The set $\mathcal{X}_{G,H}$ of $G$-invariant Riemannian metrics on $G/H$ is in canonical bijection with the set of $H$-invariant scalar products on $\mathfrak{g}/\mathfrak{h}$ under the adjoint representation of $G$. If $H$ is compact, the latter is non-empty.
Examples:
- If $H$ is trivial, $\mathcal{X}_{G,H}$ is thus quite big (a non-empty open cone in dimension $n(n+1)/2$ where $n=\dim(G)$). More generally, if $H$ is normal, this still holds (with $n=\dim(G/H)$).
- But there are cases where $\dim(G/H)>1$ and it's a half-line, i.e., the $G$-invariant Riemannian metric on $G/H$ is unique up to rescaling. This holds, in particular, when $G$ is a simple Lie group and $H$ is a maximal compact subgroup. It also holds when $G$ is the isometry group of some irreducible symmetric space of compact type, which includes the case of $\mathrm{SO}(3)/\mathrm{SO}(2)$.

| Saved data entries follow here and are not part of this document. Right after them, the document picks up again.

(** * Sprint status dashboard: resolver, broadcast hub and idle shutdown

    A shallow embedding of [sprint-dashboard/skills/show-sprint-status/server.py]:
    the status resolver ([normalize_status], [get_status_from_story_file],
    [parse_sprint_status] with its [story_sort_key] post-pass), the progress
    computation of the page's [renderDashboard], the broadcast of
    [file_watcher] and the viewer life cycle of [websocket_handler] and
    [shutdown_timer].

    Python [str] values are modelled as [string]: sequences of code points
    below 256, with Python's own classification of those code points
    ([str.isspace], [str.isdigit], [str.isalpha], [str.lower], and the
    classes [\s], [\d] of [re]). *)

From stdpp Require Import gmap strings list.
From Stdlib Require Import String Ascii ZArith QArith Lia Permutation Sorted.
Close Scope Q_scope.
Local Open Scope string_scope.
Local Open Scope list_scope.

(** ** Python's string primitives *)

Module Py.

Definition code (c : ascii) : nat := nat_of_ascii c.

Definition between (lo hi n : nat) : bool := (lo <=? n)%nat && (n <=? hi)%nat.

(** [str.isspace] on one character; it is also the class [\s] of [re]. *)
Definition isspace (c : ascii) : bool :=
  let n := code c in
  between 9 13 n || between 28 32 n || (n =? 133)%nat || (n =? 160)%nat.

(** The class [\d] of [re]: decimal digits. *)
Definition isdecimal (c : ascii) : bool := between 48 57 (code c).

(** [str.isdigit] on one character: the decimal digits and the superscripts. *)
Definition isdigit_char (c : ascii) : bool :=
  let n := code c in
  between 48 57 n || (n =? 178)%nat || (n =? 179)%nat || (n =? 185)%nat.

(** [str.isalpha] on one character. *)
Definition isalpha (c : ascii) : bool :=
  let n := code c in
  between 65 90 n || between 97 122 n
  || (n =? 170)%nat || (n =? 181)%nat || (n =? 186)%nat
  || between 192 214 n || between 216 246 n || between 248 255 n.

Definition isupper (c : ascii) : bool :=
  let n := code c in
  between 65 90 n || between 192 214 n || between 216 222 n.

Definition lower_char (c : ascii) : ascii :=
  if isupper c then ascii_of_nat (code c + 32) else c.

(** Title-casing of one character.  The three letters whose title case
    leaves the modelled range (U+00B5, U+00DF, U+00FF) are kept as they
    are; [str.title] only produces the display title of a story. *)
Definition title_char (c : ascii) : ascii :=
  let n := code c in
  if between 97 122 n || between 224 246 n || between 248 254 n
  then ascii_of_nat (n - 32) else c.

(** [s.lower()] *)
Fixpoint lower (s : string) : string :=
  match s with
  | EmptyString => EmptyString
  | String c s' => String (lower_char c) (lower s')
  end.

(** [s.title()]: a letter that follows a cased letter is lower-cased, any
    other letter is title-cased. *)
Fixpoint title_from (previous_is_cased : bool) (s : string) : string :=
  match s with
  | EmptyString => EmptyString
  | String c s' =>
      String (if previous_is_cased then lower_char c else title_char c)
             (title_from (isalpha c) s')
  end.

- If $H$ is compact, then $\mathcal{X}_{G,H}$ is not empty.
- If $H$ is non-compact, then $\mathcal{X}_{G,H}$ can be non-empty (as when $H$ is normal, see above), or can be empty, for instance when $\dim(G)=2$ and $H$ is a non-normal 1-parameter subgroup.
- If $G=\mathrm{SL}_2(\mathbf{R})$ (or more generally any simple Lie group) and $H$ is an arbitrary non-compact closed subgroup, then $\mathcal{X}_{G,H}$ is empty ($\star$).

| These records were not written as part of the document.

Lemma parse_commits_ok_witness :
  exists fv, parse_commits [ex_commit 1000 ex_patch; ex_commit 400 ex_patch] = Ok fv /\
    fv_commits fv = Qlen [ex_commit 1000 ex_patch; ex_commit 400 ex_patch] /\
    fv_lines_min fv <= fv_lines_mean fv <= fv_lines_max fv /\
    (forall a z, hd_error [ex_commit 1000 ex_patch; ex_commit 400 ex_patch] = Some a ->
       List.last [ex_commit 1000 ex_patch; ex_commit 400 ex_patch] a = z ->
       (2 <= length [ex_commit 1000 ex_patch; ex_commit 400 ex_patch])%nat ->
       fv_times_mean fv == QZ (cp_date a - cp_date z) /
         (Qlen [ex_commit 1000 ex_patch; ex_commit 400 ex_patch] - 1)).
Proof. apply parse_commits_ok; [discriminate|vm_compute; reflexivity]. Defined.

End Features.
(** ** Theorems *)

(** [math.sqrt] of a non-negative number returns a non-negative
    root from below, within [1/den] of the exact root, and raises
    [ValueError] on a negative number. *)
Theorem math_sqrt_bounds q :
  (q < 0 -> math_sqrt q = Raise ValueError) /\
  (0 <= q -> exists s, math_sqrt q = Ok s /\ 0 <= s /\ s * s <= q /\
     q < (s + (1 # Qden q)) * (s + (1 # Qden q))).
Proof. split; [apply math_sqrt_neg|apply math_sqrt_spec]. Qed.

(** C6. [calculate_global_dev_stats] adds one [DeveloperStats] row for
    the developer whose every column summarises the developer's commit
    history (variance of [get_mean_and_variance], SQL average, root of
    the variance), and raises [IntegrityError] exactly when the developer
    already has a row. *)
Theorem calculate_global_dev_stats_spec db dev :
  match calculate_global_dev_stats db dev with
  | Raise e => e = IntegrityError /\
      existsb (fun r => Z.eqb (ds_developer r) dev) (developer_stats db) = true
  | Ok db' => exists b,
      developer_stats db' = developer_stats db ++ [mkDeveloperStats dev b] /\
      commits db' = commits db /\ developers db' = developers db /\
      baseline_summarises (dev_commits db dev) b
  end.
Proof.
  destruct (dev_stats_Ok db dev) as (b & -> & Hb). unfold add_developer_stats. simpl.
  destruct (existsb _ _) eqn:E; [done|]. exists b. done.
Qed.

(** C32. A developer's baseline cannot be recomputed: once
    [calculate_global_dev_stats] has stored a row for a developer, running
    it again for that developer raises [IntegrityError]. *)
Theorem calculate_global_dev_stats_twice db dev db' :
  calculate_global_dev_stats db dev = Ok db' ->
  calculate_global_dev_stats db' dev = Raise IntegrityError.
Proof.
  intros H. destruct (dev_stats_Ok db dev) as (b & E & _). rewrite E in H.
  unfold add_developer_stats in H. destruct (existsb _ _); [discriminate|]. inv_res.
  match goal with |- calculate_global_dev_stats ?d dev = _ =>
    destruct (dev_stats_Ok d dev) as (b' & -> & _) end.
  unfold add_developer_stats. simpl. rewrite existsb_app. simpl. rewrite Z.eqb_refl.
  by rewrite orb_true_r.
Qed.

($\star$): assume that $H$ is non-compact (so $G$ is non-compact) and that $G/H$ carries an invariant Riemannian metric. Since $H$ is non-compact, the action of $G$ on $G/H$ is non-proper. Hence it has bounded orbits (reference), so $G/H$ is compact. Since moreover it is Riemannian, it has finite volume and it follows that $H$ is a cocompact lattice; in particular it is Zariski-dense. Since the stabilizer of a Riemannian metric of $\mathfrak{g}/\mathfrak{h}=\mathfrak{g}$ is Zariski-closed, it follows that the metric on $\mathfrak{g}$ is $G$-invariant for the adjoint representation. Since $G$ is non-compact, there is no such metric (the set of invariant quadratic forms being 1-dimensional, generated by the Killing form) and we get a contradiction.

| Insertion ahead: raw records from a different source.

(** ** Theorems *)

(** C22. The writes of the ingestion keep the foreign keys: from a
    database whose foreign keys hold, a run of the batch
    [get_repository_info] (contributors, commits and their files,
    developer baselines, repository baseline) and a run of [get_pulls]
    that return leave a database whose foreign keys hold. *)
Theorem ingestion_keeps_fk get_user fetch get_pull contributors commit_pages pull_pages db :
  fk_wf db ->
  (forall db', get_repository_info get_user fetch contributors commit_pages db = Ok db' -> fk_wf db') /\
  (forall db', get_pulls get_pull pull_pages db = Ok db' -> fk_wf db').
Proof.
  intros Hw. split; [|intros db'; by apply get_pulls_fk].
  intros db' H. unfold get_repository_info in H.
  set (db1 := if (length (developers db) =? 0)%nat then get_contributors get_user contributors db else db) in H.
  assert (Hw1 : fk_wf db1) by (unfold db1; destruct (_ =? 0)%nat; [by apply get_contributors_fk|done]).
  apply res_bind_Ok in H as (db2 & H2 & H3).
  destruct (load_developers_fk _ _ _ _ _ (fun d Hd => Hd) Hw1 H2) as [Hw2 _].
  exact (calculate_repo_stats_fk _ _ Hw2 H3).
Qed.

(** ** Witnesses *)

Lemma ingestion_keeps_fk_witness :
  fk_wf ex_empty /\
  get_repository_info ex_user ex_fetch [[mkContributor "alice" 3]] ex_pages ex_empty =
    Ok (match ex_run with Ok d => d | Raise _ => ex_empty end) /\
  fk_wf (match ex_run with Ok d => d | Raise _ => ex_empty end).
Proof.
  assert (Hw : fk_wf ex_empty) by (constructor; simpl; tauto).
  assert (H : get_repository_info ex_user ex_fetch [[mkContributor "alice" 3]] ex_pages ex_empty =
              Ok (match ex_run with Ok d => d | Raise _ => ex_empty end)) by (vm_compute; reflexivity).
  pose proof (ingestion_keeps_fk ex_user ex_fetch (fun _ => mkGhPull true "closed")
                [[mkContributor "alice" 3]] ex_pages [] ex_empty Hw) as L.
  split; [exact Hw|]. split; [exact H|]. apply (proj1 L). exact H.
Defined.

End Integrity.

If you suppose that $G$ is also compact then you have a left invariant metric on $G$. Let $p:G\rightarrow G/H$ the projection and $x$ be a point of $G$, you can identify the tangent space of $p(x)$ to the orthogonal $N_x$ of the subspace of $T_xG$ tangent to the orbit $H(x)$. The restriction of the invariant metric on $N_x$ defines a metric on $G/H$.